Birmingham HS2 viaduct poll results

March 9th, 2024

High Speed 2 are using Visual Preference Surveys (VPSs) for the first time giving the public a final say on the appearance of a viaduct design on Balsall Common near Solihull. This is commendable. However, all is not as good as it seems. The actual choice being offered (parapet design) is fairly secondary and reporting in the local media implies that most locally regard the viaduct’s overall design as very ugly and careless of the landscape. Would a different approach have been more popular? Create Streets therefore followed the idea of the local MP, Saqib Bhatti, and worked up an alternative design of red brick arches. We then inserted a CGI of our design into one of the visualisations for Balsall Common Viaduct and used our refined visual preference survey techniques, working with Deltapoll, to survey public preferences.

 

The results were clear:

  • A very clear public preference for the red brick design.

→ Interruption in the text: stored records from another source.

(* ===== verification/YamlTheory.v ===== *)
(** * The YAML rewriting: what one transformer does, and termination *)
From S2P Require Import Prelude GoStd GoStrings Values Errors Transfer Yaml.

(** What the code relies on of [ShortTag]: a custom tag is its own short tag, and an
    untagged node made by the code has a core-schema tag, which for a plain scalar is
    never the binary one. *)
Class YAMLLaws `{YAML} : Prop := {
  ShortTag_custom n : Tag n = "!Data" ∨ Tag n = "!Secret" → ShortTag n = Tag n;
  ShortTag_built n :
    Tag n = "" → Style n = 0%Z → (Kind_ n = MappingNode ∨ Kind_ n = SequenceNode ∨ Kind_ n = ScalarNode) →
    has_prefix "!!" (ShortTag n) = true ∧ ShortTag n ≠ "!!binary";
}.

(** A node that no transformer touches. *)
Definition clean `{YAML} (n : node) : bool :=
  (String.eqb (ShortTag n) "" || has_prefix "!!" (ShortTag n))
  && negb (String.eqb (ShortTag n) "!!binary" && bool_decide (Kind_ n = ScalarNode)).

Section store.

Definition fresh_above (h : store) : Prop := ∀ a, next h ≤ a → cells h !! a = None.

Lemma alloc_spec h n a h' :
  alloc h n = (a, h') → fresh_above h →
  a = next h ∧ fresh_above h' ∧ cells h' = <[a := n]> (cells h) ∧ cells h !! a = None.
Proof.
  intros [= <- <-] Hf. split_and!; [done| |done|by apply Hf].
  intros b Hb. cbn in *. rewrite lookup_insert_ne by lia. apply Hf. lia.
Qed.

(** [h'] extends [h] with new nodes only. *)
Definition grows (h h' : store) (fresh_ok : node → Prop) : Prop :=
  fresh_above h' ∧ cells h ⊆ cells h'
  ∧ ∀ b m, cells h !! b = None → cells h' !! b = Some m → fresh_ok m.

Lemma grows_refl h P : fresh_above h → grows h h P.
Proof. intros Hf. split_and!; [done|done|]. congruence. Qed.

Lemma grows_trans h1 h2 h3 P : grows h1 h2 P → grows h2 h3 P → grows h1 h3 P.
Proof.
  intros (_ & S1 & F1) (H3 & S2 & F2). split_and!; [done|by etrans|].
  intros b m H1 Hm. destruct (cells h2 !! b) as [m'|] eqn:E; [|by eapply F2].
  assert (cells h3 !! b = Some m') by (by eapply lookup_weaken). replace m with m' by congruence.
  by eapply F1.
Qed.

Lemma grows_alloc h n a h' P :
  alloc h n = (a, h') → fresh_above h → P n → grows h h' P ∧ cells h' !! a = Some n.
Proof.
  intros Ha Hf Hn. destruct (alloc_spec _ _ _ _ Ha Hf) as (-> & Hf' & E & Hnone).
  split; [|by rewrite E, lookup_insert_eq]. split_and!; [done| |].
  - rewrite E. by apply insert_subseteq.
  - intros b m Hb Hm. rewrite E in Hm. apply lookup_insert_Some in Hm as [[_ <-]|[_ Hm]]; [done|].
    congruence.
Qed.

Lemma grows_scalar h v p h' (P : node → Prop) :
  new_scalar h v = (p, h') → fresh_above h → P (scalar v) →
  grows h h' P ∧ ∃ a, p = Some a ∧ cells h' !! a = Some (scalar v).
Proof.
  unfold new_scalar. destruct (alloc h (scalar v)) as [a h1] eqn:E. intros [= <- <-] Hf HP.
  destruct (grows_alloc _ _ _ _ P E Hf HP). split; [done|]. by exists a.
Qed.

Lemma grows_lookup h h' P a n : grows h h' P → cells h !! a = Some n → cells h' !! a = Some n.
Proof. intros (_ & Hs & _) Ha. by eapply lookup_weaken. Qed.
End store.

Section theory.
Context `{YL : YAMLLaws} `{GoFmt}.

Lemma clean_built n :
  Tag n = "" → Style n = 0%Z → (Kind_ n = MappingNode ∨ Kind_ n = SequenceNode ∨ Kind_ n = ScalarNode) → clean n = true.
Proof.
  intros Ht Hs Hk. destruct (ShortTag_built n Ht Hs Hk) as [Hp Hb]. unfold clean. rewrite Hp, orb_true_r.
  destruct (String.eqb_spec (ShortTag n) "!!binary"); [done|]. done.
Qed.

Lemma clean_scalar v : clean (scalar v) = true.
Proof. apply clean_built; [done|done|]. cbn. tauto. Qed.
Lemma clean_mapping c : clean (mapping c) = true.
Proof. apply clean_built; [done|done|]. cbn. tauto. Qed.

(** A bound on the number of steps a pointer costs: one per visit, more for a node
    that will be rewritten and so gets new children. *)
Definition cost (n : node) : nat := if clean n then 1 else 8.

Inductive sized (h : store) : option nat → nat → Prop :=
| sized_nil k : 1 ≤ k → sized h None k
| sized_alias a n k :
    cells h !! a = Some n → Kind_ n = AliasNode → sized h (Alias n) k → sized h (Some a) (S k)
| sized_node a n sizes k :
    cells h !! a = Some n → Kind_ n ≠ AliasNode → length sizes = length (Content n) →
    (∀ i p s, Content n !! i = Some p → sizes !! i = Some s → sized h p s) →
    cost n + sum_list sizes ≤ k → sized h (Some a) k.

Lemma cost_pos n : 1 ≤ cost n.
Proof. unfold cost. destruct (clean n); lia. Qed.

Lemma sized_pos h p k : sized h p k → 1 ≤ k.
Proof. induction 1; try lia. pose proof (cost_pos n). lia. Qed.

Lemma sized_mono h p k k' : sized h p k → k ≤ k' → sized h p k'.
Proof.
  intros Hs. revert k'. induction Hs as [k Hk|a n k Ha Hn Hs IH|a n sizes k Ha Hn Hl Hc _ Hsum];
    intros k' Hk'.
  - apply sized_nil. lia.
  - destruct k' as [|k']; [lia|]. eapply sized_alias; [done..|]. apply IH. lia.
  - eapply sized_node; [done..|]. lia.
Qed.

Lemma elem_le_sum_list (l : list nat) i s : l !! i = Some s → s ≤ sum_list l.
Proof.
  revert i. induction l as [|x l IH]; intros i Hi; [done|]. destruct i as [|i]; cbn in *.
  - injection Hi as ->. lia.
  - apply IH in Hi. lia.
Qed.

(** [h'] rewrites the node at [a] of [h] into an equivalent of bounded size. *)
Record rewrites (h h' : store) (a : nat) (n : node) : Prop := {
  rw_fresh : fresh_above h';
  rw_node : ∃ content, cells h' !! a = Some (mapping content)
    ∧ ∀ sizes, length sizes = length (Content n) →
        (∀ i p s, Content n !! i = Some p → sizes !! i = Some s → sized h' p s) →
        ∃ sizes', length sizes' = length content
          ∧ (∀ i p s, content !! i = Some p → sizes' !! i = Some s → sized h' p s)
          ∧ sum_list sizes' ≤ 7 + sum_list sizes;
  rw_others b m : b ≠ a → cells h !! b = Some m → cells h' !! b = Some m;
  rw_new b m : cells h !! b = None → cells h' !! b = Some m → clean m = true;
}.

(** Rewriting a node that was not clean does not increase any size. *)
Lemma rewrites_sized h h' a n p k :
  rewrites h h' a n → cells h !! a = Some n → Kind_ n ≠ AliasNode → clean n = false →
  sized h p k → sized h' p k.
Proof.
  intros Hr Ha Hk Hc Hs.
  induction Hs as [k Hk1|b m k Hb Hm Hs IH|b m sizes k Hb Hm Hl Hsz IH Hsum].
  - by apply sized_nil.
  - assert (b ≠ a) by congruence. eapply sized_alias; [by eapply rw_others|done|done].
  - destruct (decide (b = a)) as [->|Hne].
    + replace m with n in * by congruence. destruct (rw_node _ _ _ _ Hr) as (c & Hc' & Hbound).
      destruct (Hbound sizes Hl IH) as (sizes' & Hl' & Hsz' & Hle).
      eapply sized_node; [exact Hc'|done|exact Hl'|exact Hsz'|].
      unfold cost in *. rewrite clean_mapping. rewrite Hc in Hsum. lia.
    + eapply sized_node; [by eapply rw_others|done|exact Hl|exact IH|done].
Qed.

(** *** Building nodes *)
Definition built (h h' : store) (item : string + option nat) (p : option nat) : Prop :=
  match item with
  | inl v => ∃ b, p = Some b ∧ cells h !! b = None ∧ cells h' !! b = Some (scalar v)
  | inr q => p = q
  end.

Notation grows_clean h h' := (grows h h' (λ m, clean m = true)).

Lemma build_spec items h ps h' :
  build h items = (ps, h') → fresh_above h → grows_clean h h' ∧ Forall2 (built h h') items ps.
Proof.
  revert h ps h'. induction items as [|[v|q] items IH]; intros h ps h' Hb Hf; cbn [build] in Hb.
  - injection Hb as <- <-. split; [by apply grows_refl|constructor].
  - destruct (new_scalar h v) as [p h1] eqn:E1. destruct (build h1 items) as [ps1 h2] eqn:E2.
    injection Hb as <- <-.
    destruct (grows_scalar _ _ _ _ (λ m, clean m = true) E1 Hf (clean_scalar v)) as [G1 (b & -> & Hv)].
    destruct (IH _ _ _ E2) as [G2 Hps]; [by apply G1|].
    assert (cells h !! b = None).
    { unfold new_scalar in E1. destruct (alloc h (scalar v)) as [b' h1'] eqn:E. injection E1 as -> ->.
      by destruct (alloc_spec _ _ _ _ E Hf) as (-> & _ & _ & ?). }
    split; [by eapply grows_trans|]. constructor.
    + exists b. split_and!; [done|done|]. by eapply grows_lookup.
    + eapply Forall2_impl; [exact Hps|]. intros [v'|q] p; cbn; [|done].
      intros (b' & -> & Hnone & ?). exists b'. split_and!; [done| |done].
      destruct (cells h !! b') eqn:Eb; [|done].
      erewrite grows_lookup in Hnone; [done|exact G1|exact Eb].
  - destruct (build h items) as [ps1 h2] eqn:E2. injection Hb as <- <-.
    destruct (IH _ _ _ E2 Hf) as [G2 Hps]. split; [done|]. by constructor.
Qed.

Lemma sized_scalar h b v : cells h !! b = Some (scalar v) → sized h (Some b) 1.
Proof.
  intros Hb. eapply (sized_node _ _ _ []); [exact Hb|done|done|by intros|].
  unfold cost. by rewrite clean_scalar.
Qed.

Definition pointers (items : list (string + option nat)) : list (option nat) :=
  omap (λ it, match it with inl _ => None | inr p => Some p end) items.

(** Sizes for a list of pointers. *)
Definition sized_list (h : store) (ps : list (option nat)) (sizes : list nat) : Prop :=
  Forall2 (sized h) ps sizes.

Lemma sized_list_lookup h ps sizes :
  sized_list h ps sizes ↔
  length sizes = length ps
  ∧ ∀ i p s, ps !! i = Some p → sizes !! i = Some s → sized h p s.
Proof.
  unfold sized_list. rewrite Forall2_same_length_lookup. apply and_iff_compat_r. split; congruence.
Qed.

Lemma built_sized h h' items ps ss :
  Forall2 (built h h') items ps →
  (∀ b v, cells h !! b = None → cells h' !! b = Some (scalar v) → sized h' (Some b) 1) →
  sized_list h' (pointers items) ss →
  ∃ sizes, sized_list h' ps sizes ∧ sum_list sizes + length (pointers items) = sum_list ss + length items.
Proof.
  intros Hps Hsc. revert ss. induction Hps as [|it p items ps Hit _ IH]; intros ss Hss.
  - inversion Hss; subst. exists []. split; [constructor|done].
  - destruct it as [v|q]; cbn in *.
    + destruct (IH ss Hss) as (sizes & Hsz & Hsum). destruct Hit as (b & -> & Hn & Hb).
      exists (1 :: sizes). split; [constructor; eauto|]. cbn. unfold pointers in *. lia.
    + inversion Hss as [|? s ? ss' Hs Hss']; subst. destruct (IH ss' Hss') as (sizes & Hsz & Hsum).
      exists (s :: sizes). split; [by constructor|]. cbn. unfold pointers in *. lia.
Qed.

Lemma rewrites_replace h0 h1 a n items :
  cells h0 !! a = Some n → grows_clean h0 h1 →
  length items ≤ 4 + length (pointers items) →
  (∀ sizes, sized_list (replace h1 a items) (Content n) sizes →
     ∃ ss, sized_list (replace h1 a items) (pointers items) ss
           ∧ sum_list ss ≤ 3 + sum_list sizes) →
  rewrites h0 (replace h1 a items) a n.
Proof.
  intros Ha G1 Hlen Hss. assert (Ha1 := grows_lookup _ _ _ _ _ G1 Ha).
  unfold replace in *. destruct (build h1 items) as [ps h2] eqn:E.
  destruct (build_spec _ _ _ _ E (proj1 G1)) as [G2 Hps].
  assert (G := grows_trans _ _ _ _ G1 G2). assert (Ha2 := grows_lookup _ _ _ _ _ G2 Ha1).
  set (h' := write h2 a (mapping ps)) in *.
  assert (Hother : ∀ b, b ≠ a → cells h' !! b = cells h2 !! b).
  { intros b Hb. unfold h'. cbn. by rewrite lookup_insert_ne. }
  split.
  - intros b Hb. destruct (decide (b = a)) as [->|Hne].
    + rewrite (proj1 G2 a) in Ha2; [done|exact Hb].
    + rewrite Hother by done. by apply (proj1 G2).
  - exists ps. split; [unfold h'; cbn; by rewrite lookup_insert_eq|].
    intros sizes Hl Hsz.
    destruct (Hss sizes) as (ss & Hs & Hsum); [by apply sized_list_lookup|].
    destruct (built_sized h1 h' items ps ss) as (sizes' & Hs' & Hsum'); [| |done|].
    + eapply Forall2_impl; [exact Hps|]. intros [v|q] p; cbn -[h']; [|done].
      intros (b & -> & Hn & Hb). exists b. split_and!; [done|done|].
      rewrite Hother; [done|congruence].
    + intros b v _. apply sized_scalar.
    + apply sized_list_lookup in Hs' as [Hl' Hs']. exists sizes'. split_and!; [done|done|].
      unfold pointers in *. lia.
  - intros b m Hb Hm. rewrite Hother by done. by eapply grows_lookup.
  - intros b m Hb Hm. destruct (decide (b = a)) as [->|Hne]; [congruence|].
    rewrite Hother in Hm by done. by eapply (proj2 (proj2 G)).
Qed.

Lemma sized_list_sub h c sizes i p :
  sized_list h c sizes → c !! i = Some p → ∃ s, sizes !! i = Some s ∧ sized h p s ∧ s ≤ sum_list sizes.
Proof.
  intros Hs Hi. destruct (Forall2_lookup_l _ _ _ _ _ Hs Hi) as (s & Hsi & ?).
  exists s. split_and!; [done|done|by eapply elem_le_sum_list].
Qed.

Lemma grows_write_scalar h0 h1 h' a n b v items :
  cells h0 !! a = Some n → cells h0 !! b = None → grows_clean h0 h1 →
  cells h1 !! b = Some (scalar v) → fresh_above h1 → h' = replace h1 a items →
  cells h' !! b = Some (scalar v).
Proof.
  intros Ha Hb G1 Hv Hf ->. unfold replace. destruct (build h1 items) as [ps h2] eqn:E.
  destruct (build_spec _ _ _ _ E Hf) as [G2 _]. cbn. rewrite lookup_insert_ne by congruence.
  by eapply grows_lookup.
Qed.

The British public overwhelmingly preferred the red brick arch design by 69 per cent to 28 per cent
  • A particularly emphatic result in the Midlands… 72 per cent of the those in the Midlands preferred the red brick arch design with only 26 per cent disagreeing.
  • …a preference that transcends politics… Voters for all three main British parties strongly preferred the more traditional design with Conservative voters being closest to the national average (69 vs 26 per cent for Conservative voters; 72 vs 26 per cent for Labour voters and 67 versus 30 per cent for Lib Dem voters).
  • A more attractive and popular viaduct would cost more but only a bit compared to the billions being spent fighting public resistance. Although brick cladding over a concrete frame is probably the right approach, brick arches would undoubtedly add cost, in the millions for materials and construction. However, this is small compared to the overall budget for a deeply disputed and contested project of around £100 billion.